France’s first presidential debate happened last night, and I just wanted to say… the United States knows what you’re going through, France. It’s a long haul forward, but you can do it.
Actually, France is one month away from the first of two rounds of voting, so they’re pretty close. As an American interested in France and global politics, I tuned into the French presidential debate last night, though admittedly not for the whole thing because it’s very long. (Pro tip: if you watch it on YouTube at double the speed (change it in settings), you get the gist of the debate pretty fast, because all of the usually subtle indicators of mood are magnified: Hamon fiddles with a sharpie, Mélenchon makes chopping motions with his hands, Macron looks at the clock nervously, Fillon shrugs a lot, and Le Pen squeezes her brows looking pained.)
It’s generally quite strange to watch another country’s presidential debates, but a few things stood out to me. Here are 10 observations from the first French presidential debate (and you might even learn a few things too).
(Yes, I changed the text on the bottom of the French debate screen.)
TF1 seems to have taken a leaf out of CNN’s book for their debate preview images—so close, so high-def.
All of those suits and ties are probably very different shades of blue, but from a distance… Hamon, Fillon, and Macron all bought their suits and ties in a 3-pack like Hanes undershirts. Mélenchon did it best in a black cardigan and burgundy tie, and Marine Le Pen distinguished herself from her competitors with her own unique pair of jeans. Oh, sorry, I meant genes.
Flash back to the third U.S. presidential debate when Hillary Clinton said, “[Putin] would rather have a puppet as president of the United States.” To which Donald Trump said, “No puppet, no puppet. You’re the puppet.
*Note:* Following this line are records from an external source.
Lemma owned_insert_lease m L i p :
  owned m L → m !! i = None → lease_ok p → owned m (<[i := p]> L).
Proof.
  intros [] Hi Hp. split; [done..| |].
  - intros j p' [[<- <-]|[_ ?]]%lookup_insert_Some; eauto.
  - intros j Hj. rewrite lookup_insert_ne; [by auto|]. intros ->. destruct Hj. congruence.
Qed.

Lemma owned_delete_lease m L i : owned m L → owned m (delete i L).
Proof.
  intros []. split; [done..| |].
  - intros j p [_ ?]%lookup_delete_Some. eauto.
  - intros j Hj. rewrite lookup_delete_None. eauto.
Qed.

(** Whose waker an id stands for; with task [i] running, the rest of the tasks
    in [m], any id not theirs is its own. *)
Definition own_of m (id : N) (wk : Waker) : Prop := ∃ t, m !! wk = Some t ∧ id ∈ task_ids t.
Definition own_by m (i : nat) (id : N) (wk : Waker) : Prop :=
  (wk = i ∧ id ∉ ids_of m) ∨ own_of m id wk.

Lemma own_by_done m i id wk : id ∈ ids_of m → own_by m i id wk → own_of m id wk.
Proof. intros Hid [[-> ?]|]; done. Qed.

Lemma own_by_yield m i t id wk :
  m !! i = None → id ∈ task_ids t ∪ ids_of m → own_by m i id wk → own_of (<[i := t]> m) id wk.
Proof.
  intros Hi Hid [[-> Hno]|(t' & Hwk & Ht')].
  - exists t. rewrite lookup_insert_eq. set_solver.
  - exists t'. rewrite lookup_insert_ne by congruence. done.
Qed.

Lemma own_of_by m i t id wk :
  m !! i = Some t → task_ids t ## ids_of (delete i m) →
  own_of m id wk → own_by (delete i m) i id wk.
Proof.
  intros Hi Hd (t' & Hwk & Hid). destruct (decide (wk = i)) as [->|Hne].
  - left. simplify_eq. split; [done|]. set_solver.
  - right. exists t'. by rewrite lookup_delete_ne.
Qed.
End ownership.

Section invariant.
Context {C E : Type} {F : Features} {R : Runtime} {RL : RuntimeLaws R}
  {M : ManageConnection C E}.
Context (cfg : PoolConfig) (Hcfg : config_ok cfg).
Implicit Types (m : gmap nat (task C)) (t : task C) (s : Sys C E) (w : World C).

Section running.
Context (own : N → Waker → Prop).

(** A task queued for capacity. *)
Definition task_parks (t : task C) : Prop :=
match t with TGet f => get_parks f | _ => False end.

(** What one poll of a task leaves. *)
Definition task_post (out : N) (X : gset N) (nx : N) (r : progress (answer C E) (task C)) w :
  Prop :=
match r with
| Done (Leased p) => lease_ok p ∧ ledger cfg own (out + 1) X 0 nx w
| Done _ => ledger cfg own out X 0 nx w
| Yield t => task_ok t ∧ task_ids t ## X ∧
             (task_parks t → cfg.(max_size) ≤ out ∧ w.(closed) = false) ∧
             ledger cfg own (out + task_slots t) (task_ids t ∪ X) 0 nx w
end.

(** The one sum that can pass its width: of the connections a resumed [warm] has opened. *)
Definition poll_overflows (t : task C) w : Prop :=
overflow_checks = true ∧ match t with TWarm f => U32 ≤ warm_top cfg f w | _ => False end.

Lemma poll_task_runs i t out X nx w :
nx + 1 < U64 → owns own X i → task_ok t → task_ids t ## X →
ledger cfg own (out + task_slots t) (task_ids t ∪ X) 0 nx w →
may_fail (poll_overflows t w) (poll_task cfg i t) (task_post out X (nx + 1)) w.
Proof.
intros Hnx Hown Hok Hd HL. destruct t as [f|f|f]; simpl in *;
  try rewrite (left_id_L ∅ (∪)) in HL.
- apply wp_may_fail. wp_step.
  wp_apply poll_get_ledger as [[p|e]|f'] w1 Hp; [done..| | |]; by wp_steps.
- eapply (ledger_weaken cfg own _ _ 0 0 nx (nx + 1)) in HL; [|lia..]. apply wp_may_fail. wp_step.
  wp_apply poll_try_ledger as [[[p|]|e]|f'] w1 Hp; [done..| | | |]; wp_steps; try done.
  simpl. rewrite (left_id_L ∅ (∪)). split_and!; [apply Hp|set_solver|by intros []|apply Hp].
- eapply (ledger_weaken cfg own _ _ 0 0 nx (nx + 1)) in HL; [|lia..]. apply may_fail_bind.
  eapply may_fail_mono; [by apply poll_warm_runs|].
  intros [[n|e]|f'] w1 Hp; apply wp_may_fail; wp_steps; try done.
  simpl. rewrite (left_id_L ∅ (∪)). split_and!; [apply Hp|set_solver|by intros []|apply Hp].
Qed.
Lemma hands_poll_dial again made h :
  (∀ n, Hands [] (again n) warm_out) → Hands (held_names h) (poll_dial cfg again made h) warm_out.
Proof.
  intros Ha. unfold poll_dial. hand.
  assert (Hrun : ∀ v, Hands (held_names h) (a ← ask connect;
    match a, v with
    | Ready (Ok raw), _ =>
        t ← now; note_created;; into_idle (fill h raw t);; made ← lift (add_u U32 made 1); again made
    | Ready (Err e), _ => drop_held h;; mret (Done (Err (User e)))
    | Pending, Fires_after => drop_held h;; mret (Done (Err TimedOut))
    | Pending, _ => mret (Yield (WarmDial made h))
    end) warm_out).
  { intros v. eapply hands_bind; [apply hands_connect|]. intros [|[raw|e]]; simpl; [destruct v; hand| |hand].
    hand. eapply (hands_bind name _ _ _ (λ _, [])).
    - eapply (hands_more name); [apply hands_into_idle|]. apply (proj2 (singleton_submseteq_l _ _)). by left.
    - intros _. hand. apply Ha. }
  destruct a; [exact (Hrun Not_elapsed)| |exact (Hrun Fires_after)]. hand.
Qed.

Lemma hands_warm_loop fuel made : Hands [] (warm_loop cfg fuel made) warm_out.
Proof.
  revert made. induction fuel as [|fuel IH]; intros made; simpl; [by intros X w a w'|].
  hand. case_match; [|hand]. eapply (hands_bind name _ _ _ guard_names).
  { unfold try_reserve. hand. case_match; hand. }
  intros [h|]; [by apply hands_poll_dial|hand].
Qed.

(** Reaping and clearing throw idle connections away. *)
Lemma reap_split_keeps t l (w : World C) r w' :
  reap_split cfg t l w = Val (r, w') →
  r.1 ⊆+ l ∧ w'.(idle) = w.(idle) ∧ (w.(tick) ≤ w'.(tick))%nat.
Proof.
  assert (Hst : ∀ l, Still (reap_split (C := C) cfg t l)).
  { clear. induction l; simpl; apply _. }
  intros Hr. split; [|by eapply Hst]. revert w r w' Hr.
  induction l as [|conn l IH]; intros w r w' Hr; simpl in Hr; [by injection Hr as <- <-|].
  destruct (expiry conn t cfg) as [e|].
  - unfold mbind, St_bind in Hr. destruct (note_expired e w) as [[[] w1]| |]; [|done..].
    destruct (reap_split cfg t l w1) as [[r1 w2]| |] eqn:H1; [|done..]. injection Hr as <- <-. simpl.
    apply submseteq_cons. by eapply IH.
  - unfold mbind, St_bind in Hr. destruct (reap_split cfg t l w) as [[r1 w2]| |] eqn:H1; [|done..].
    injection Hr as <- <-. simpl. apply submseteq_skip. by eapply IH.
Qed.

Lemma hands_reap : Hands [] (reap cfg) (λ _, []).
Proof.
  unfold reap. hand. intros X w n w' Hr Hcu. unfold mbind at 1, St_bind at 1, gets in Hr. simpl in Hr.
  unfold mbind at 1, St_bind at 1 in Hr.
  destruct (reap_split cfg a (idle w) w) as [[r w1]| |] eqn:Hs; [|done..].
  destruct (reap_split_keeps _ _ _ _ _ Hs) as (Hsub & Hi & Ht).
  unfold mbind at 1, St_bind at 1, modify in Hr.
  eapply (still_custody name _ _ _ _ _ Hr); [apply _|].
  simpl. apply custody_shrink; [by rewrite Hi|]. by eapply custody_later.
Qed.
No, you’re the puppet.”
Flash forward to last night’s French presidential debate. In a face-off between centrist Emmanuel Macron and right-wing nationalist Marine Le Pen, Le Pen accused Macron of being pro-burkini, therefore suggesting he doesn’t believe in one of France’s key values, laïcité (secularism in public places). Macron retorted, “I don’t need a ventriloquist. … When I have something to say, I say it clearly.”
Remember how much Ben Carson complained about not getting enough speaking time at the debates? Here’s France’s solution to that complaint:
HUGE TIMERS. Each candidate has a timer that runs while he or she is speaking. Sometimes they put the times on the TV screen which is the best because their facial expressions reflect their feelings about the amount of time they’ve spent (or haven’t spent) talking.
François Fillon, a right-wing candidate plagued by a nepotism scandal, of course had to answer questions about it. It was uncomfortable, and very reminiscent of Hillary Clinton talking about her emails. “I have probably made some mistakes. I have some faults… but I have a lot of experience,” said Fillon. During his mostly subdued performance, Fillon put his experience and plans for change at the forefront of his arguments: “I am proposing a real change for recovery.”
At the end of the debate, each candidate has some time to make closing remarks. For 2 minutes 23 seconds, the world was forced to stare deep into the Carolina blue eyes of Emmanuel Macron. I mean, I don’t know if he exercises his eye muscles to get them to open wider or if it’s just the wide-eyed innocence of not having spent decades in government, but wow.
We thought the US presidential primary debates were long if they were two hours. Last night’s French presidential debate was (drumroll please) 3.5 hours. Yes, 3 hours 30 minutes, starting on March 20th and ending on March 21st.
It’s post-midnight in this still, and this guy is definitely falling asleep.
Everyone loves polls, everyone wants to talk about polls, take us to the Spin Room already! According to a poll released by Elabe following the debate, Macron won. (See, I told you there’d be something educational in this!) 29% found Macron most convincing, with the rest of the candidates trailing far behind. 20% found Mélenchon most convincing, while 19% were most convinced by Fillon and another 19% most convinced by Le Pen. Hamon came in last—only 11% of people found him most convincing.